エピローグー4
少なからず話が先走るが、この永賢尼が亡くなったという連絡というより情報がエジプトに届いたのは、5月に入ってからの話になった。
コロンボまでは海底電信網を介して、すぐに日本本土から情報が届いたのだが。
そこから先、エジプトに情報を届けるのには船を介して届けるしかなかったからだ。
そして、コロンボからエジプトまで幾ら汽船が不定期で運行されているとはいえ、それなりの時間が掛かるのは止むを得ない話だった。

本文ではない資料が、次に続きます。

Definition find_free_block self (log2 : Z) (allocated_blocks : list Z) (chunks : option PhysicalExtents.extents) allocs frees
    (image_size : Z) (search_allocation_blocks_begin : option Z) (optimize_placement : bool) : res (option Z) :=
  let! block_allocations_blocks := ushl 32 1 log2 in
  let! _ := debug_assert (block_allocations_blocks <=? BITMAP_WORD_BITS) in
  if block_allocations_blocks =? BITMAP_WORD_BITS then
    find_free_fullword_block self allocated_blocks chunks allocs frees image_size
  else
    let! t := uadd 64 image_size (64 - 1) in
    let! image_bitmap_words := ushr 64 t BITMAP_WORD_BITS_LOG2 in
    let! search_begin_bitmap_word_index :=
      match search_allocation_blocks_begin with
      | Some b =>
          let! w := ushr 64 b BITMAP_WORD_BITS_LOG2 in
          Ok (if optimize_placement then Z.max 0 (w - (PLACEMENT_OPTIMIZATION_SEARCH_DISTANCE_BITMAP_WORDS - 1)) else w)
      | None => Ok 0
      end in
    let! _ := debug_assert (search_begin_bitmap_word_index <? image_bitmap_words) in
    let! table := init_word_blocks_lsbs_masks_table in
    let! word_blocks_lsbs_mask := get_blocks_lsbs_mask table log2 in
    let! remaining := uadd 64 image_bitmap_words 1 in
    let! it := word_iter_new_at allocs frees search_begin_bitmap_word_index in
    let! words := usub 64 image_bitmap_words search_begin_bitmap_word_index in
    let! _ := debug_assert (sorted_blocks allocated_blocks) in
    let allocated_blocks_index := blocks_before allocated_blocks search_begin_bitmap_word_index in
    let q := mk_search log2 allocated_blocks chunks image_size image_bitmap_words search_begin_bitmap_word_index optimize_placement
      word_blocks_lsbs_mask in
    let! found := find_loop (Z.to_nat image_bitmap_words) q self allocs frees table (it, take_count words) None None remaining
      allocated_blocks_index in
    match found with
    | inl b => Ok (Some b)
    | inr (Some c) => let! b := candidate_block table c in Ok (Some b)
    | inr None => Ok None
    end.
End Ops.

(** ** Chunks allocated before

    They consist of whole words, each of them in one chunk at most. *)

Abbreviation chunk_end e := (e.1 + e.2).
Definition chunks_ok (chunks : PhysicalExtents.extents) : Prop :=
  PhysicalExtents.pe_wf chunks ∧ (∀ e, e ∈ chunks → e.1 / 64 < chunk_end e / 64) ∧
  ∀ e e', e ∈ chunks → e' ∈ chunks → e = e' ∨ chunk_end e / 64 ≤ e'.1 / 64 ∨ chunk_end e' / 64 ≤ e.1 / 64.
(** The words of the chunks. *)
Definition chunk_covers (chunks : PhysicalExtents.extents) (w : Z) : Prop :=
  ∃ e, e ∈ chunks ∧ e.1 / 64 ≤ w < chunk_end e / 64.

Section Chunks.
Context {B : Build}.
Variables (chunks : PhysicalExtents.extents) (chunks_opt : option PhysicalExtents.extents).
Hypothesis Hchunks : chunks_ok chunks.
Hypothesis Hopt : chunks = default [] chunks_opt.

(** The chunk with the least end after a word. *)
Definition first_after (w : Z) (c : BlockRange) : Prop :=
  ∃ e, e ∈ chunks ∧ c = PhysicalExtents.entry_range e ∧ w < chunk_end e / 64 ∧ ∀ e', e' ∈ chunks → w < chunk_end e' / 64 → chunk_end e ≤ chunk_end e'.
Definition cached_ok (cached : option BlockRange) (w : Z) : Prop :=
  ∀ c, cached = Some c → w < rng_end c / 64 → first_after w c.

Lemma filter_chunks_Ok l w : filter_chunks l w = Ok (filter (λ c, w < rng_end c / 64) l).
Proof.
  induction l as [|c l IH]; cbn [filter_chunks]; [done|]. unfold ends_after. ostep. rewrite IH. ostep. rewrite filter_cons.
  destruct (decide _) as [Hd|Hd]; zcase; done || lia.
Qed.

Lemma min_by_end_spec l :
  match min_by_end l with
  | None => l = []
  | Some m => m ∈ l ∧ ∀ c, c ∈ l → rng_end m ≤ rng_end c
  end.
Proof.
  destruct l as [|c l]; cbn [min_by_end]; [done|].
  assert (∀ l m, let r := foldl (λ m c, if rng_end c <? rng_end m then c else m) m l in
    (r = m ∨ r ∈ l) ∧ rng_end r ≤ rng_end m ∧ ∀ c, c ∈ l → rng_end r ≤ rng_end c) as H.
  { clear. induction l as [|c l IH]; intros m; cbn [foldl]; [split_and!; [by left|done|intros ? []%not_elem_of_nil]|].
    destruct (IH (if rng_end c <? rng_end m then c else m)) as (H1 & H2 & H3). destruct (Z.ltb_spec (rng_end c) (rng_end m)).
    - split_and!; [right; apply elem_of_cons; tauto|lia|]. intros c' [->|Hc']%elem_of_cons; [done|by apply H3].
    - split_and!; [rewrite elem_of_cons; tauto|lia|]. intros c' [->|Hc']%elem_of_cons; [lia|by apply H3]. }
  destruct (H l c) as (H1 & H2 & H3). split; [apply elem_of_cons; tauto|]. intros c' [->|Hc']%elem_of_cons; [done|by apply H3].
Qed.

Lemma next_chunk_spec cached w :
  cached_ok cached w →
  ∃ r, next_chunk chunks_opt cached w = Ok r ∧
    match r with Some c => first_after w c | None => ∀ e, e ∈ chunks → chunk_end e / 64 ≤ w end.
Proof.
  intros Hc. destruct Hchunks as (Hpe & _). unfold next_chunk.
  assert (∃ r, match chunks_opt with
    | None => Ok None
    | Some chunks => let! chunks := PhysicalExtents.iter chunks in let! chunks := filter_chunks chunks w in Ok (min_by_end chunks)
    end = Ok r ∧ match r with Some c => first_after w c | None => ∀ e, e ∈ chunks → chunk_end e / 64 ≤ w end) as (r & Hr & Hrs).
  { destruct chunks_opt as [l|] eqn:Ho; cbn in Hopt; [|exists None; split; [done|rewrite Hopt; intros ? []%not_elem_of_nil]].
    rewrite <-Hopt, PhysicalExtents.iter_Ok by done. ostep. rewrite filter_chunks_Ok. ostep. eexists. split; [done|].
    pose proof (min_by_end_spec (filter (λ c, w < rng_end c / 64) (PhysicalExtents.entry_range <$> chunks))) as Hm.
    destruct (min_by_end _) as [m|].
    - destruct Hm as [[Hlt (e & -> & He)%list_elem_of_fmap]%list_elem_of_filter Hmin]. exists e. split_and!; [done..|].
      intros e' He' Hlt'. apply (Hmin (PhysicalExtents.entry_range e')). apply list_elem_of_filter. split; [done|]. by apply list_elem_of_fmap_2.
    - intros e He. destruct (Z.lt_ge_cases w (chunk_end e / 64)) as [Hlt|]; [|done]. exfalso.
      assert (PhysicalExtents.entry_range e ∈ filter (λ c, w < rng_end c / 64) (PhysicalExtents.entry_range <$> chunks)) as Hin
        by (apply list_elem_of_filter; split; [done|by apply list_elem_of_fmap_2]). rewrite Hm in Hin. by apply not_elem_of_nil in Hin. }
  destruct cached as [c|]; ostep; [|by exists r]. unfold ends_after. ostep.
  destruct (Z.ltb_spec w (rng_end c / 64)); [|by exists r]. exists (Some c). split; [done|]. by apply Hc.
Qed.

Lemma in_chunk_spec cached w :
  match cached with Some c => first_after w c | None => ∀ e, e ∈ chunks → chunk_end e / 64 ≤ w end →
  ∃ v, in_chunk cached w = Ok v ∧ (v = true ↔ chunk_covers chunks w).
Proof.
  intros Hc. destruct Hchunks as (_ & Hwords & Hdisjoint). unfold in_chunk. destruct cached as [c|].
  - destruct Hc as (e & He & -> & Hlt & Hmin). ostep. eexists. split; [done|]. rewrite Z.leb_le. cbn. split.
    + intros ?. exists e. split; [done|lia].
    + intros (e' & He' & Hle & Hlt'). specialize (Hmin e' He' Hlt'). pose proof (Hwords e He).
      assert (chunk_end e / 64 ≤ chunk_end e' / 64) by (apply Z.div_le_mono; lia).
      destruct (Hdisjoint e e' He He') as [->|[?|?]]; lia.
  - exists false. split; [done|]. split; [done|]. intros (e & He & ? & ?). specialize (Hc e He). lia.
Qed.

End Chunks.

(** ** Specification *)

Lemma words_for_bounds size : 0 < size → 0 < words_for size ∧ 64 * (words_for size - 1) < size ≤ 64 * words_for size.
Proof.
  intros Hsize. unfold words_for. pose proof (Z.div_mod (size + 63) 64 ltac:(lia)). pose proof (Z.mod_pos_bound (size + 63) 64 ltac:(lia)). lia.
Qed.

Definition aligned_block (k b : Z) : Prop := 0 ≤ b ∧ (2 ^ k | b).

Section Proofs.
Context {B : Build} {P : ImageLayout.Platform}.
Variables (ab : AllocBitmap.AllocBitmap) (allocs frees : list SparseAllocBitmap) (k : Z) (blocks : list Z).
Variables (chunks : list (Z * Z)) (size sb : Z).
Hypothesis Hab : bitmap_wf ab.
Hypothesis Hallocs : pending_wf allocs.
Hypothesis Hfrees : pending_wf frees.
Hypothesis Husize : Z.of_nat (length (bitmap ab)) < 2 ^ usize_bits.

Abbreviation W := (words_for size).
Hypothesis Hsize : 0 < size.
Hypothesis Hlen : W ≤ Z.of_nat (length (bitmap ab)).
Hypothesis Hk : 0 ≤ k ≤ 5.
Hypothesis Hblocks : Forall (block_ok k) blocks.
Hypothesis Hsorted : StronglySorted Z.le blocks.

(** Blocks that a search must not return. *)
Definition taken (p : Z) : bool := view_bit ab allocs frees p || in_blocks k blocks p || (size <=? p).
Abbreviation covered := (chunk_covers chunks).

Definition word_of (w word : Z) : Prop := in_u 64 word ∧ ∀ i, 0 ≤ i < 64 → Z.testbit word i = taken (64 * w + i).

Lemma image_words : 0 < W ∧ 64 * (W - 1) < size ≤ 64 * W.
Proof. by apply words_for_bounds. Qed.

(** *** Blocks allocated before *)

Lemma block_in_one_word b p : block_ok k b → b ≤ p < b + 2 ^ k → p / 64 = b / 64.
Proof.
  intros (? & [q Hq] & ?) Hp. pose proof (pow2_pos k ltac:(lia)).
  assert (64 = 2 ^ k * 2 ^ (6 - k)) as H64 by (rewrite <-Z.pow_add_r by lia; by replace (k + (6 - k)) with 6 by lia).
  pose proof (pow2_pos (6 - k) ltac:(lia)). destruct (block_split b) as [Hb ?]. symmetry. apply Z.div_unique with (p - 64 * (b / 64)); [|lia].
  left. assert (b mod 64 = 2 ^ k * (q mod 2 ^ (6 - k))) as Hm.
  { rewrite H64, Hq, (Z.mul_comm q), Z.mul_mod_distr_l by lia. done. }
  pose proof (Z.mod_pos_bound q (2 ^ (6 - k)) ltac:(lia)). nia.
Qed.

Lemma in_blocks_word l w i :
  Forall (block_ok k) l → 0 ≤ i < 64 → in_blocks k l (64 * w + i) = true → ∃ b, b ∈ l ∧ b / 64 = w.
Proof.
  intros Hok Hi. unfold in_blocks. rewrite existsb_exists. intros (b & Hb%list_elem_of_In & Hp).
  exists b. split; [done|]. rewrite Forall_forall in Hok. rewrite <-(block_in_one_word b (64 * w + i)) by (auto || lia).
  symmetry. apply Z.div_unique with i; lia.
Qed.

(** The mask of a block in its word. *)
Lemma block_mask_testbit b i :
  block_ok k b → 0 ≤ i < 64 →
  Z.testbit (wrap 64 (Z.shiftl (2 ^ 2 ^ k - 1) (b mod 64))) i = (b <=? 64 * (b / 64) + i) && (64 * (b / 64) + i <? b + 2 ^ k).
Proof.
  intros Hb Hi. pose proof (pow2_pos k ltac:(lia)). destruct (block_split b) as [Hbs ?].
  unfold wrap. rewrite Z.mod_pow2_bits_low, Z.shiftl_spec by lia. rewrite Z.sub_1_r, <-Z.ones_equiv.
  destruct (Z.lt_ge_cases (i - b mod 64) 0).
  - rewrite Z.testbit_neg_r by done. lia.
  - rewrite Z.testbit_ones_nonneg by lia. lia.
Qed.

Lemma mark_allocated_spec w post : ∀ pre word,
  blocks = pre ++ post → 0 ≤ w → (∀ b, b ∈ pre → b / 64 < w + 1) → (∀ b, b ∈ post → w ≤ b / 64) → in_u 64 word →
  ∃ word' pre' post', mark_allocated w word k (length pre) post = Ok (word', length pre') ∧ in_u 64 word' ∧ blocks = pre' ++ post' ∧
    (∀ b, b ∈ pre' → b / 64 < w + 1) ∧ (∀ b, b ∈ post' → w + 1 ≤ b / 64) ∧
    ∀ i, 0 ≤ i < 64 → Z.testbit word' i = Z.testbit word i || in_blocks k post (64 * w + i).
Proof.
  induction post as [|b post IH]; intros pre word Hl Hw Hpre Hpost Hword; cbn [mark_allocated].
  { exists word, pre, []. split_and!; [done..|intros ? []%not_elem_of_nil|]. intros i Hi. by rewrite orb_false_r. }
  rewrite Hl in Hblocks. apply Forall_app in Hblocks as [_ Hbs]. inversion_clear Hbs as [|? ? Hb Hbs']. pose proof Hb as (? & ? & ?).
  pose proof (pow2_pos k ltac:(lia)). assert (2 ^ k ≤ 32) by (apply (Z.pow_le_mono_r 2 k 5); lia). ostep.
  assert (∀ b', b' ∈ b :: post → b / 64 ≤ b' / 64) as Htail.
  { rewrite Hl in Hsorted. apply StronglySorted_app_1_r in Hsorted as Hs. inversion_clear Hs as [|? ? _ Hle].
    rewrite Forall_forall in Hle. intros b' [->|Hb']%elem_of_cons; [done|]. apply Z.div_le_mono; [lia|by apply Hle]. }
  destruct (Z.eqb_spec (b / 64) w) as [Hbw|Hbw].
  - rewrite Z.shiftl_1_l, (wrap_small 32 (2 ^ k)) by (unfold in_u; lia). rewrite trailing_bits_mask_u_spec by lia. ostep. rewrite land_word. destruct (block_split b) as [Hbs ?].
    rewrite ushl_Ok by lia. cbn [obind]. assert (in_u 64 (wrap 64 (Z.shiftl (2 ^ 2 ^ k - 1) (b mod 64)))) as Hm by (apply wrap_in_u; lia).
    replace (length pre + 1)%nat with (length (pre ++ [b])) by (rewrite length_app; cbn; lia).
    destruct (IH (pre ++ [b]) (Z.lor word (wrap 64 (Z.shiftl (2 ^ 2 ^ k - 1) (b mod 64)))))
      as (word' & pre' & post' & -> & Hu & Hl' & Hpre' & Hpost' & Hbits).
    + by rewrite <-app_assoc.
    + done.
    + intros b' [Hb'|Hb'%list_elem_of_singleton]%elem_of_app; [by apply Hpre|subst; lia].
    + intros b' Hb'. apply Hpost. by right.
    + by apply lor_in_u.
    + exists word', pre', post'. split_and!; [done..|]. intros i Hi. rewrite Hbits, Z.lor_spec, block_mask_testbit by done.
      rewrite Hbw. unfold in_blocks. cbn [existsb]. by rewrite orb_assoc.
  - assert (w < b / 64) by (specialize (Hpost b ltac:(left)); lia).
    exists word, pre, (b :: post). split_and!; [done..| |].
    + intros b' Hb'. specialize (Htail b' Hb'). lia.
    + intros i Hi. destruct (in_blocks k (b :: post) (64 * w + i)) eqn:Hin; [|by rewrite orb_false_r].
      apply in_blocks_word in Hin as (b' & Hb' & Hbw'); [|by constructor|done]. specialize (Htail b' Hb'). lia.
Qed.
(** *** The words in the order of the search *)

Hypothesis Hsb : 0 ≤ sb < W.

「そうか、義兄の織田信長殿の義母の永賢尼様が亡くなられたか」
「ええ、永賢尼様と美子義姉さんとは色々な行き違いからしっくり行っていませんでしたが、義弟の勝利とは仲の良い母子でした。それなりの金を包んで贈るべきでは」
「そうだな。そうしよう。それから、エジプトの特産品を何か併せて贈ろう」
その情報を聞いて、そんな会話を浅井長政とお市は交わした。
「それにしても、海底電信網を日本からエジプトにまでつなげたいものですね。そうすれば、日本本土からの情報がすぐに届くようになるのに」
お市は少し愚痴った。
「そのことだったら、後、数年も経たない内に実現する筈だ」
長政はそうさりげなく言い、虚を突かれて、お市は目を丸くした。
「今回の(エジプト独立)騒動の反省から、コロンボからエジプト、更にマルタ、ジブラルタルを海底電信でつなぐ計画が実働しつつある。何しろエジプト、マルタは事実上は日系勢力の手に落ちたしな。また、騒動が起きないように、支線をオスマン帝国の首都コンスタンティノープルとつなぐのはどうか、という提案も日本とオスマン帝国と双方から声が挙がっているらしい。だからな」
それ以上の言葉を長政は話さなかったが、言外の意味はお市に通じた。
「そうなったら、本当に世界中の情報がそう日を置くことなく、伝わることになりますね。そうなったら、行き違いから来る騒動や戦争は減るでしょうね」
長政の言葉を聞いて、お市は夢見るような口調で言った。
その言葉に長政は無言で肯いたが。
それに水を差す人物が現れた。
「確かにそうですが、それはそれで気が抜けません」
竹中重治が浅井夫妻のいる場に現れるなり言ったのだ。
「竹中、それは間違っていないが、妻の心配を増すようなことを言うべきではない」
「そうは言われますが、私の言葉に賛成したのも事実では」
「まあ、そうだが」
「一体、私の知らないところで何をされているのです」
夫と竹中のやり取りに不穏なモノを覚えたお市は口を挟まざるを得なかった。
「ええ、後藤賢豊殿らに紹介状を書いてもらって、甲賀や伊賀の忍びを大量に呼ぶことになりました」
竹中はさりげなく言ったが、その内容に忍びにあまり詳しくないお市でも驚愕した。
甲賀や伊賀の忍びといえば、日本国内の忍びでも最精鋭を争う存在だ。
それを大量に呼ぶとは不穏極まりない話ではないだろうか。
驚愕の余りにお市の顔色が変わったことを察した長政は弁解を始めた。
「このエジプトの地は宗教上の対立がある地だ。更に言えば、宗主国のオスマン帝国との関係にも気を遣わざるを得ない。そうした状況にある以上、国の内外に諜報活動を行わざるを得ない。そして、それに強い面々は誰か。更に誰を呼べばよいのか、となるとな。甲賀や伊賀の忍びを呼ぶのが最善と考えたのだ」
夫の長政の言葉に道理があるのは、お市も認めざるを得なかったが、どうにも不穏な感じを覚えざるを得なかった。
「オスマン帝国に知られた際に誤解を招かねば良いのですが」
お市はさりげなく不安を訴えた。
「確かに誤解を招く恐れはある。しかし、エジプトのためにはやった方が良い」
そう浅井長政は妻のお市に言った。
その言葉に竹中も深く肯いて同意した。